L’Ocimum tenuiflorum va considerato indigeno in tutta l’India a partire dall’Himalaya, in Malesia e in altre aree dell’Asia tropicale; oggi è diffusamente coltivato e naturalizzato in diverse parti del mondo: Caraibi, isole del Pacifico, Africa equatoriale. L’ampia documentazione fornitaci dal Kew Garden ci segnala che, nei cortili dei templi e delle fortezze Hindu, il basilico sacro è stato da sempre coltivato quale pianta rituale, capace di depurare corpo e anima; va identificato con Lakshmi, sposa di Vishnù, dea della bellezza e dell’armonia, invocata per concedere figli a chi li desidera. Per la credenza che possa aprire le porte del Cielo, alla persona in punto di morte si pone una foglia di basilico sul petto; dopo la morte si lava la testa del defunto con acqua contenente semi di lino e basilico, quindi si brucia per disinfettare l’aria.
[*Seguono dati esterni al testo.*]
(** X19.  [Load] never marks the loader as loaded: the loader is the same
    after the call as before it.  So a loader built by the constructor never
    gets [ErrorAlreadyLoaded], and a further [Load] does again all that the
    first one did, the call of [Kernel::LoadExec] included. *)
Theorem Load_leaves_loader_unmarked (files : string -> option (list byte))
    (heap : Memory) (buffer : Z) (l : AppLoader_ELF) (name : string) :
  Load_loader files heap buffer l = l
  /\ AppLoader_ELF_Load files heap buffer (Load_loader files heap buffer l)
     = AppLoader_ELF_Load files heap buffer l
  /\ Load_status files heap buffer (AppLoader_ELF_ctor name)
     <> ErrorAlreadyLoaded
  /\ Load_status files heap buffer
       (Load_loader files heap buffer (AppLoader_ELF_ctor name))
     <> ErrorAlreadyLoaded.
Proof.
  assert (A : forall l0, Load_loader files heap buffer l0 = l0).
  { intros l0. unfold Load_loader, AppLoader_ELF_Load.
    destruct (is_loaded l0); [reflexivity |].
    destruct (files (filename l0)); reflexivity. }
  assert (B : Load_status files heap buffer (AppLoader_ELF_ctor name)
              <> ErrorAlreadyLoaded).
  { unfold Load_status, AppLoader_ELF_Load. cbn [is_loaded AppLoader_ELF_ctor].
    destruct (files _); discriminate. }
  split; [apply A |]. split; [rewrite A; reflexivity |].
  split; [exact B |]. rewrite A. exact B.
Qed.

(** * The sign conversion of file offsets *)

(** C5.  The code at the failing input.  The [.text] section of
    [Sample.far_reader] is section 1 of 6, of type PROGBITS, with
    [sh_offset = 2^31]; its four bytes of data lie inside the buffer of
    [2^31 + 4] bytes.  [GetSectionDataPtr] hands [sh_offset] to the [int]
    parameter of [GetPtr] and returns [base + sh_offset - 2^32], an address
    before the buffer that holds other bytes, where the constructor places
    the section table itself by the unsigned sum [base + e_shoff]. *)
Theorem GetSectionDataPtr_sign_conversion :
  e_shnum Sample.far_reader = 6
  /\ Shdr.sh_type (mem Sample.far_reader) (section_at Sample.far_reader 1)
     = SHT_PROGBITS
  /\ Shdr.sh_offset (mem Sample.far_reader) (section_at Sample.far_reader 1)
     = 2 ^ 31
  /\ in_buffer Sample.buffer Sample.far_size
       (base Sample.far_reader
        + Shdr.sh_offset (mem Sample.far_reader)
            (section_at Sample.far_reader 1)) 4
     = true
  /\ GetSectionDataPtr Sample.far_reader 1
     = base Sample.far_reader
       + Shdr.sh_offset (mem Sample.far_reader)
           (section_at Sample.far_reader 1)
       - 2 ^ 32
  /\ in_buffer Sample.buffer Sample.far_size
       (GetSectionDataPtr Sample.far_reader 1) 4
     = false
  /\ read32 (mem Sample.far_reader)
       (base Sample.far_reader
        + Shdr.sh_offset (mem Sample.far_reader)
            (section_at Sample.far_reader 1))
     = 4022250974
  /\ read32 (mem Sample.far_reader) (GetSectionDataPtr Sample.far_reader 1) = 0
  /\ sections Sample.far_reader
     = base Sample.far_reader
       + Ehdr.e_shoff (mem Sample.far_reader) (header Sample.far_reader).
Proof. vm_compute. repeat split; reflexivity. Qed.

(** C2.  The code at the failing input.  The only program header of
    [Sample.far_reader] is of type LOAD with [p_offset = 2^31] and
    [p_filesz = 4]; the four bytes DE AD BE EF lie there, inside the buffer.
    [LoadInto] makes the one write, of four bytes, to the target address
    [p_vaddr], and takes the bytes at [base + p_offset - 2^32], before the
    buffer: the target receives other bytes than those of the segment.  The
    defect is the one of C5, the [int] parameter of [GetPtr]. *)
Theorem LoadInto_copy_sign_conversion :
  e_phnum Sample.far_reader = 1
  /\ is_load Sample.far_reader 0 = true
  /\ Phdr.p_offset (mem Sample.far_reader) (segment_at Sample.far_reader 0)
     = 2 ^ 31
  /\ filter is_memcpy (LoadInto_trace Sample.far_reader 0)
     = [memcpy_to_Memory 4096
          (base Sample.far_reader
           + Phdr.p_offset (mem Sample.far_reader)
               (segment_at Sample.far_reader 0)
           - 2 ^ 32)
          4]
  /\ in_buffer Sample.buffer Sample.far_size
       (base Sample.far_reader
        + Phdr.p_offset (mem Sample.far_reader)
            (segment_at Sample.far_reader 0)) 4
     = true
  /\ in_buffer Sample.buffer Sample.far_size
       (GetSegmentPtr Sample.far_reader 0) 4
     = false
  /\ map (read8 (mem Sample.far_reader))
       [Sample.buffer + 2 ^ 31; Sample.buffer + 2 ^ 31 + 1;
        Sample.buffer + 2 ^ 31 + 2; Sample.buffer + 2 ^ 31 + 3]
     = [222; 173; 190; 239]
  /\ map (read8 (Memory_apply (mem Sample.far_reader)
                   (LoadInto_trace Sample.far_reader 0) (fun _ => x01)))
       [4096; 4097; 4098; 4099]
     = [0; 0; 0; 0]
  /\ segments Sample.far_reader
     = base Sample.far_reader
       + Ehdr.e_phoff (mem Sample.far_reader) (header Sample.far_reader).
Proof. vm_compute. repeat split; reflexivity. Qed.

(** * Loading with every access inside its object *)

Section CheckedProperties.
Variable size : Z.
Variable mapped : Z -> Z -> bool.

(** While the accesses stay inside their objects the loop makes the calls of
    the loop on the flat memory and runs to its end. *)
Lemma LoadInto_loop_checked_ok (r : ElfReader) (base_addr : Z) (fuel : nat) :
  forall i segment_addr,
    forallb (segment_accesses_ok_from size mapped r base_addr) (Zseq i fuel)
    = true ->
    LoadInto_loop_checked size mapped r base_addr fuel i segment_addr
    = (LoadInto_loop r base_addr fuel i segment_addr, true).
Proof.
  induction fuel as [| fuel IH]; intros i segment_addr H; [reflexivity |].
  cbn [Zseq forallb] in H. apply andb_true_iff in H. destruct H as [Hi H].
  unfold segment_accesses_ok_from, is_load in Hi.
  apply andb_true_iff in Hi. destruct Hi as [Hp Hi].
  cbn [LoadInto_loop_checked LoadInto_loop]. rewrite Hp. cbn [negb].
  destruct (Phdr.p_type (mem r) (segment_at r i) =? PT_LOAD).
  - cbn [negb orb] in Hi.
    apply andb_true_iff in Hi. destruct Hi as [Hi Hm].
    apply andb_true_iff in Hi. destruct Hi as [Hb Hs].
    rewrite Hb. cbn [negb].
    assert (E : array_set segment_addr i
                  (u32 (base_addr + Phdr.p_vaddr (mem r) (segment_at r i))) i
                = u32 (base_addr + Phdr.p_vaddr (mem r) (segment_at r i)))
      by (unfold array_set; rewrite Z.eqb_refl; reflexivity).
    rewrite !E, Hs, Hm. cbn [andb negb].
    rewrite (IH _ _ H). reflexivity.
  - apply IH. exact H.
Qed.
Grazie ai suoi oli essenziali, ricchi in eugenolo ed altre sostanze affini, la medicina Ayurvedica lo prescrive per curare le affezioni respiratorie, ed inoltre come antidoto ai morsi di insetti e serpenti. In Thailandia si usa contro la nausea, il vomito e la diarrea; in Nepal serve da vermifugo. Se si professa la religione buddista, il basilico sacro non si mangia - sarebbe una bestemmia – ma altrove compare come condimento in alcune ricette, ad esempio cinesi (a volte, in Cina si usa anche come sostituto del the). Ma in tavola non ho dubbi, preferisco ovviamente il mio basilico di Prà, quello che tengo in cucina.